Vida tutuculu implantların değerleri açısından sundukları, estetik eksiklikleri ile dengelenir. Bu implantlar abutment içinden post içine vidalandığı için protezde görünür bir vida deliği kalır. Vida erişim deliği, kompozitle kaplanmış olsa bile, genellikle farklılık gösterir. Bu, özellikle uzatmanın kritik öneme sahip olduğu ön implantlarda hastalar için büyük bir endişe kaynağıdır.
Yapıştırmalı İmplantlar
Yapıştırıcı tutuculu implantlar, vida tutuculu muadillerine kıyasla üstün estetik sunar. Bunun nedeni, protezi doğrudan implant abutmentine yapıştırırken bir erişim deliğine gerek olmamasıdır. Ortaya çıkan görünüm daha doğal bir dişe benzer.
Yapıştırıcı tutuculardai gelişmelerle birlikte, yeni radyolüsent simanlar doğal bir görünüm elde etmeyi daha da kolaylaştırıyor. Bununla birlikte, neredeyse görünmez olmaları bu yapıştırıcıların temizlenmesini zorlaştırır.
Bu zor siman temizliği, restorasyonun başarısı için önemli etkilere sahip olabilir. Modern yapıştırıcıların görülmesi genellikle zordur, bu da kazara artık yapıştırıcının geride bırakılmasının daha kolay olduğu anlamına gelir. Daha öncede bahsettiğimiz gibi, bu fazla yapıştırıcı, osseointegrasyonu tehlikeye atabilen ve çimento yetmezliği veya diş eti iltihabı ve enfeksiyon riskini artırabilen bakteriler için harika bir ortam oluşturur. Fazla sementin zayıf bir şekilde uzaklaştırılması, peri-implantitis ve peri implant mukozit riskinin artmasıyla da ilişkilendirilmiştir.
Çıkarılabilirlik, yapıştırıcılı protezlerde bir zorluktur. Yapıştırıcılı implantların büyük bir dezavantajı, onarım veya ayarlamalar gerektiğinde çok az seçeneğin olmasıdır. Restorasyon vidalı bir abutmente simante edildiğinden, vida geverse restorasyonu çıkarmanın bir yolu yoktur. Genel olarak bu, vidaya erişmek için restorasyonun tamamen tahrip olmasına neden olur.

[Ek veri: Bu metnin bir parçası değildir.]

(* ===== verification/Classification.v ===== *)
(** * Classification: [classification.rs] — the kind of a clipboard entry from
    its MIME type and content, and the bounded one-line preview. *)
From Stdlib Require Import Ascii.
From S2P Require Import Prelude Text Externals Model.
Local Open Scope Z_scope.

Definition INSPECTION_LIMIT : Z := 65536.
Definition PREVIEW_LIMIT : Z := 256.

(** The arms of the [match] in source order; each guard arm is an [if]. *)
Definition authoritative_kind (mime : string) : option EntryKind :=
  let m := to_ascii_lowercase mime in
  if memb m [""; "text/plain"] then None
  else if memb m ["text/uri-list"; "x-special/gnome-copied-files"] then Some Files
  else if memb m ["text/html"; "application/xhtml+xml"] then Some Html
  else if memb m ["application/json"; "application/ld+json"] then Some Json
  else if starts_with "image/" m then Some Image
  else if starts_with "text/" m then None
  else Some Binary.

Definition looks_like_url (value : string) : bool :=
  match split_once_str "://" value with
  | None => false
  | Some (scheme, rest) =>
      memb (to_ascii_lowercase scheme) ["http"; "https"]
      && negb (bool_decide (rest = EmptyString))
      && negb (existsb is_whitespace (chars value))
  end.

(** [\[b'{', .., b'}'\] | \[b'\[', .., b'\]'\]]: at least two bytes, first and last given. *)
Definition bracketed (b : bytes) : bool :=
  match b, last b with
  | _ :: [], _ => false
  | x :: _ :: _, Some y =>
      (bool_decide (x = x7b) && bool_decide (y = x7d))
      || (bool_decide (x = x5b) && bool_decide (y = x5d))
  | _, _ => false
  end.

Definition looks_like_color (value : string) : bool :=
  match strip_prefix "#" value with
  | None => false
  | Some hex => memb (str_len hex) [3; 4; 6; 8] && str_forallb is_ascii_hexdigit hex
  end.

Definition preview_character_is_visible (c : Z) : bool :=
  negb (is_control c)
  && negb ((c =? 173) || (c =? 847) || (c =? 1564) || (c =? 6158)
           || between 8203 c 8207 || between 8234 c 8238
           || between 8288 c 8303 || (c =? 65279)).

Definition truncate_utf8 (value : bytes) (limit : Z) : bytes :=
  take (floor_char_boundary value (Z.to_nat limit)) value.

Fixpoint join_words (ws : list (list Z)) : list Z :=
  match ws with
  | [] => []
  | [w] => w
  | w :: ws' => w ++ 32 :: join_words ws'
  end.

Definition bounded_preview (b : bytes) (max_bytes : Z) : string :=
  let text := from_utf8_lossy (ztake max_bytes b) in
  let ws := filter (λ w, w ≠ []) (filter (λ c, preview_character_is_visible c = true)
                                   <$> split_whitespace text) in
  bytes_str (truncate_utf8 (encode_chars (join_words ws)) PREVIEW_LIMIT).

Section with_externals.
Context `{Externals}.

Definition looks_like_json (value : string) : bool :=
  bracketed (str_bytes value) && json_valid value.

(** [find_map] over the three tests, in order. *)
Definition semantic_text_kind (b : bytes) : EntryKind :=
  match from_utf8 b with
  | None => Binary
  | Some text =>
      let value := trim text in
      if looks_like_url value then Link
      else if looks_like_json value then Json
      else if looks_like_color value then Color
      else Text
  end.

Definition classify (mime : string) (b : bytes) : EntryKind :=
  let normalized := trim (before_char ";"%char mime) in
  match authoritative_kind normalized with
  | Some k => k
  | None => semantic_text_kind (ztake INSPECTION_LIMIT b)
  end.
End with_externals.

(** ** The preview *)
Section preview.
Implicit Types (cs w : list Z).

Lemma drop_words_aux cur cs :
  Forall scalar cur → Forall scalar cs → Forall (Forall scalar) (words_aux cur cs).
Proof.
  intros Hcur Hcs; revert cur Hcur.
  induction Hcs as [|c cs Hc _ IH]; intros cur Hcur; cbn.
  - case_decide; repeat constructor. by apply Forall_reverse.
  - destruct (is_whitespace c).
    + apply Forall_app; split; [|by apply IH].
      case_decide; repeat constructor. by apply Forall_reverse.
    + apply IH. by constructor.
Qed.

Lemma join_words_Forall (P : Z → Prop) ws :
  P 32 → Forall (Forall P) ws → Forall P (join_words ws).
Proof.
  intros Hsp. induction 1 as [|w ws Hw Hws IH]; [constructor|].
  cbn. destruct ws; [done|]. apply Forall_app; split; [done|by constructor].
Qed.

(** The characters of the joined line, before truncation. *)
Definition preview_chars (b : bytes) (max_bytes : Z) : list Z :=
  join_words (filter (λ w, w ≠ []) (filter (λ c, preview_character_is_visible c = true)
                                 <$> split_whitespace (from_utf8_lossy (ztake max_bytes b)))).

Lemma preview_chars_scalar b n : Forall scalar (preview_chars b n).
Proof.
  apply join_words_Forall; [unfold scalar; lia|].
  apply Forall_filter_l, Forall_fmap.
  eapply Forall_impl; [apply drop_words_aux; [constructor|apply from_utf8_lossy_scalar]|].
  intros w Hw; cbn. by apply Forall_filter_l.
Qed.
Lemma preview_chars_visible b n :
  Forall (λ c, preview_character_is_visible c = true) (preview_chars b n).
Proof.
  apply join_words_Forall; [done|]. apply Forall_filter_l, Forall_fmap, Forall_forall.
  intros w _; cbn. apply Forall_forall. intros c Hc.
  by apply list_elem_of_filter in Hc as [? _].
Qed.
End preview.

(** A preview is always displayable: at most 256 bytes, valid UTF-8, only
    visible characters, and a prefix of the text it previews, cut between
    characters. *)
Theorem bounded_preview_ok b n :
  let p := str_bytes (bounded_preview b n) in
  zlen p <= PREVIEW_LIMIT
  ∧ utf8_valid p = true
  ∧ ∃ cs, utf8_chunks p = Some <$> cs
        ∧ cs `prefix_of` preview_chars b n
        ∧ Forall (λ c, preview_character_is_visible c = true) cs.
Proof.
  intros p. subst p. unfold bounded_preview. rewrite bytes_str_bytes.
  fold (preview_chars b n). unfold truncate_utf8.
  set (e := encode_chars (preview_chars b n)).
  assert (Hdec : utf8_chunks e = Some <$> preview_chars b n)
    by apply encode_chars_decode, preview_chars_scalar.
  destruct (utf8_take e (floor_char_boundary e (Z.to_nat PREVIEW_LIMIT))) as [Hv Hpre].
  { apply encode_chars_valid, preview_chars_scalar. }
  { apply floor_char_boundary_ok. }
  split_and!; [|done|].
  - unfold zlen. rewrite length_take. pose proof (floor_char_boundary_le e (Z.to_nat PREVIEW_LIMIT)).
    unfold PREVIEW_LIMIT in *. lia.
  - rewrite Hdec in Hpre. destruct Hpre as [k Hk].
    exists (take (length (utf8_chunks (take (floor_char_boundary e (Z.to_nat PREVIEW_LIMIT)) e)))
                 (preview_chars b n)).
    split_and!.
    + rewrite fmap_take, Hk. by rewrite take_app_length.
    + apply prefix_take.
    + apply Forall_take, preview_chars_visible.
Qed.

(** ** The kind *)
Section kind.
Context `{Externals}.

Lemma before_char_app c m r :
  str_contains_char c m = false → before_char c (m ++ String c r) = m.
Proof.
  unfold str_contains_char. intros Hm. apply negb_false_iff in Hm.
  induction m as [|a m IH]; cbn [before_char String.append str_forallb] in *.
  - change (before_char c (String c r) = EmptyString). cbn [before_char].
    by rewrite Ascii.eqb_refl.
  - change (before_char c (String a (m ++ String c r)) = String a m). cbn [before_char].
    apply andb_true_iff in Hm as [Ha Hm]. destruct (Ascii.eqb_spec a c) as [->|]; [|by rewrite IH].
    by rewrite Z.eqb_refl in Ha.
Qed.
Lemma before_char_none c m : str_contains_char c m = false → before_char c m = m.
Proof.
  unfold str_contains_char. intros Hm. apply negb_false_iff in Hm.
  induction m as [|a m IH]; cbn [before_char str_forallb] in *; [done|].
  apply andb_true_iff in Hm as [Ha Hm]. destruct (Ascii.eqb_spec a c) as [->|]; [|by rewrite IH].
  by rewrite Z.eqb_refl in Ha.
Qed.

(** Classification looks at the MIME essence and a bounded prefix: parameters
    do not matter, nor bytes past the inspection limit, nor any byte when the
    MIME decides. *)
Theorem classify_depends mime params b b' :
  str_contains_char ";" mime = false →
  classify (mime ++ String ";" params) b = classify mime b
  ∧ (ztake INSPECTION_LIMIT b = ztake INSPECTION_LIMIT b' → classify mime b = classify mime b')
  ∧ (authoritative_kind (trim mime) ≠ None → classify mime b = classify mime b').
Proof.
  intros Hm. unfold classify. rewrite before_char_app, before_char_none by done.
  split_and!; [done| |].
  - by intros ->.
  - intros Hk. by destruct (authoritative_kind (trim mime)).
Qed.
End kind.

Lemma classify_depends_witness :
  @classify toy_externals "text/plain;charset=utf-8" [x61] = @classify toy_externals "text/plain" [x61].
Proof. exact (proj1 (@classify_depends toy_externals "text/plain" "charset=utf-8" [x61] [x61] eq_refl)). Defined.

Şans eseri, çimento tutuculu implantlar, vida tutuculu alternatiflere göre porselen kırılmasına karşı daha yüksek bir dirence sahiptir, bu nedenle teorik olarak restorasyon, estetiğini ve yapısını daha uzun süre koruyabilir. Bununla birlikte, yapıştırıcılı bir implant kronun onarıma ihtiyacı varsa, bu genellikle tüm restorasyonun yeniden oluşturulması gerektiği anlamına gelir ve bu da hasta için ekstra maliyete yol açar.
Sonuç Olarak;
Klinisyenlerin her vakayı ve endikasyonlarını ayrı ayrı değerlendirmeleri ve buna göre belirlemeler yapmaları gerekir. Estetiğin ön planda olduğu durumlarda , yapıştırıcı tutuculu implantlar iyi bir seçimdir. Estetiğin daha düşük önceliğe sahip olduğu durumlarda, vida tutuculu restorasyonlar daha fazla esneklik sağlar ve fazla siman nedeniyle enfeksiyon veya implant başarısızlığı riskini ortadan kaldırır. Seçilen retansiyon yönteminden bağımsız olarak, dikkatli bir planlama ve uygulama ile uygulayıcılar, hastanın ihtiyaçlarını karşılayan uzun süreli bir restorasyon oluşturabilirler.